- Exercise brief
First find the line with "else if (i <? 32)%nat then" in the entries below, then set down exactly every line through the line with "(d, u32 (b +", that line included.

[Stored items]
(** * go-routeros: wire framing, sentence codec and client core

    A shallow embedding of the RouterOS API client
    (package [routeros] and its sub-package [proto]) together with the
    properties of its word framer, sentence reader, sentence writer,
    command dispatcher and login handshake. *)

From Stdlib Require Import ZArith Lia List Bool String Ascii.
From Stdlib Require Import DecimalString DecimalN.
From stdpp Require Import gmap strings list.

Local Open Scope Z_scope.

(** ** Go values shared by both packages *)

(** Go's [error] interface, restricted to the values this library can
    produce or pass on.  [EOF] and [ErrUnexpectedEOF] are the two errors of
    [io.ReadFull]; [ErrTransport] stands for any other error of the
    underlying connection (deadline exceeded, connection reset, ...);
    [ErrDevice] is the error made from a [!trap] sentence, with the
    message of the device. *)
Inductive error : Type :=
| EOF
| ErrUnexpectedEOF
| ErrTransport (code : nat)
| ErrInvalidWord (b : list Z)
| errEmptyWord
| errAsyncTimeout
| errAsyncLoopEnded
| ErrNoRet
| ErrInvalidRet
| ErrDevice (message : string).

(** A [uint8] is a [Z] in [0, 256); [byte x] is Go's conversion [byte(x)]
    of an integer, which keeps the low eight bits. *)
Definition byte (x : Z) : Z := x mod 256.

Definition is_byte (b : Z) : Prop := 0 <= b < 256.

(** Go's [int64] arithmetic wraps around in two's complement. *)
Definition int64 (x : Z) : Z := (x + 2 ^ 63) mod 2 ^ 64 - 2 ^ 63.

(** [[]byte(s)] and [string(b)]: a Go string is its byte sequence. *)
Definition bytes_of_string (s : string) : list Z :=
  map (fun c => Z.of_N (N_of_ascii c)) (list_ascii_of_string s).

Definition string_of_bytes (b : list Z) : string :=
  string_of_list_ascii (map (fun x => ascii_of_N (Z.to_N x)) b).


(** ** The parts of Go's standard library the client calls *)

(** [crypto/md5]: the MD5 digest of RFC 1321 over a byte sequence. *)
Module md5.

Definition u32 (x : Z) : Z := x mod 2 ^ 32.

Definition rotl (x c : Z) : Z :=
  u32 (Z.lor (Z.shiftl x c) (Z.shiftr x (32 - c))).

Definition K : list Z :=
  [0xd76aa478; 0xe8c7b756; 0x242070db; 0xc1bdceee;
   0xf57c0faf; 0x4787c62a; 0xa8304613; 0xfd469501;
   0x698098d8; 0x8b44f7af; 0xffff5bb1; 0x895cd7be;
   0x6b901122; 0xfd987193; 0xa679438e; 0x49b40821;
   0xf61e2562; 0xc040b340; 0x265e5a51; 0xe9b6c7aa;
   0xd62f105d; 0x02441453; 0xd8a1e681; 0xe7d3fbc8;
   0x21e1cde6; 0xc33707d6; 0xf4d50d87; 0x455a14ed;
   0xa9e3e905; 0xfcefa3f8; 0x676f02d9; 0x8d2a4c8a;
   0xfffa3942; 0x8771f681; 0x6d9d6122; 0xfde5380c;
   0xa4beea44; 0x4bdecfa9; 0xf6bb4b60; 0xbebfbc70;
   0x289b7ec6; 0xeaa127fa; 0xd4ef3085; 0x04881d05;
   0xd9d4d039; 0xe6db99e5; 0x1fa27cf8; 0xc4ac5665;
   0xf4292244; 0x432aff97; 0xab9423a7; 0xfc93a039;
   0x655b59c3; 0x8f0ccc92; 0xffeff47d; 0x85845dd1;
   0x6fa87e4f; 0xfe2ce6e0; 0xa3014314; 0x4e0811a1;
   0xf7537e82; 0xbd3af235; 0x2ad7d2bb; 0xeb86d391].

Definition shifts : list Z :=
  [7; 12; 17; 22; 7; 12; 17; 22; 7; 12; 17; 22; 7; 12; 17; 22;
   5; 9; 14; 20; 5; 9; 14; 20; 5; 9; 14; 20; 5; 9; 14; 20;
   4; 11; 16; 23; 4; 11; 16; 23; 4; 11; 16; 23; 4; 11; 16; 23;
   6; 10; 15; 21; 6; 10; 15; 21; 6; 10; 15; 21; 6; 10; 15; 21].

Fixpoint le_bytes (n : nat) (x : Z) : list Z :=
  match n with
  | O => []
  | S n' => x mod 256 :: le_bytes n' (x / 256)
  end.

Fixpoint le_word (bs : list Z) : Z :=
  match bs with
  | [] => 0
  | b :: bs' => b + 256 * le_word bs'
  end.

Definition pad (msg : list Z) : list Z :=
  let l := Z.of_nat (length msg) in
  msg ++ [0x80] ++ repeat 0 (Z.to_nat ((55 - l) mod 64))
      ++ le_bytes 8 ((8 * l) mod 2 ^ 64).

Fixpoint blocks (fuel : nat) (bs : list Z) : list (list Z) :=
  match fuel, bs with
  | S fuel', _ :: _ => firstn 64 bs :: blocks fuel' (skipn 64 bs)
  | _, _ => []
  end.

Fixpoint words (n : nat) (bs : list Z) : list Z :=
  match n with
  | O => []
  | S n' => le_word (firstn 4 bs) :: words n' (skipn 4 bs)
  end.

Definition not32 (x : Z) : Z := Z.lxor x 0xFFFFFFFF.

Definition step (m : list Z) (st : Z * Z * Z * Z) (i : nat) : Z * Z * Z * Z :=
  let '(a, b, c, d) := st in
  let '(f, g) :=
    if (i <? 16)%nat then
      (Z.lor (Z.land b c) (Z.land (not32 b) d), i)
    else if (i <? 32)%nat then
      (Z.lor (Z.land d b) (Z.land (not32 d) c), ((5 * i + 1) mod 16)%nat)
    else if (i <? 48)%nat then
      (Z.lxor (Z.lxor b c) d, ((3 * i + 5) mod 16)%nat)
    else
      (Z.lxor c (Z.lor b (not32 d)), ((7 * i) mod 16)%nat) in
  let f := u32 (f + a + nth i K 0 + nth g m 0) in
  (d, u32 (b + rotl f (nth i shifts 0)), b, c).

Definition block (st : Z * Z * Z * Z) (bs : list Z) : Z * Z * Z * Z :=
  let '(a0, b0, c0, d0) := st in
  let '(a, b, c, d) := fold_left (step (words 16 bs)) (seq 0 64) st in
  (u32 (a0 + a), u32 (b0 + b), u32 (c0 + c), u32 (d0 + d)).

Definition Sum (msg : list Z) : list Z :=
  let p := pad msg in
  let '(a, b, c, d) :=
    fold_left block (blocks (length p) p)
      (0x67452301, 0xefcdab89, 0x98badcfe, 0x10325476) in
  le_bytes 4 a ++ le_bytes 4 b ++ le_bytes 4 c ++ le_bytes 4 d.

End md5.

(** [encoding/hex] and the [%x] verb of [fmt]. *)
Module hex.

- Solution
    else if (i <? 32)%nat then
      (Z.lor (Z.land d b) (Z.land (not32 d) c), ((5 * i + 1) mod 16)%nat)
    else if (i <? 48)%nat then
      (Z.lxor (Z.lxor b c) d, ((3 * i + 5) mod 16)%nat)
    else
      (Z.lxor c (Z.lor b (not32 d)), ((7 * i) mod 16)%nat) in
  let f := u32 (f + a + nth i K 0 + nth g m 0) in
  (d, u32 (b + rotl f (nth i shifts 0)), b, c).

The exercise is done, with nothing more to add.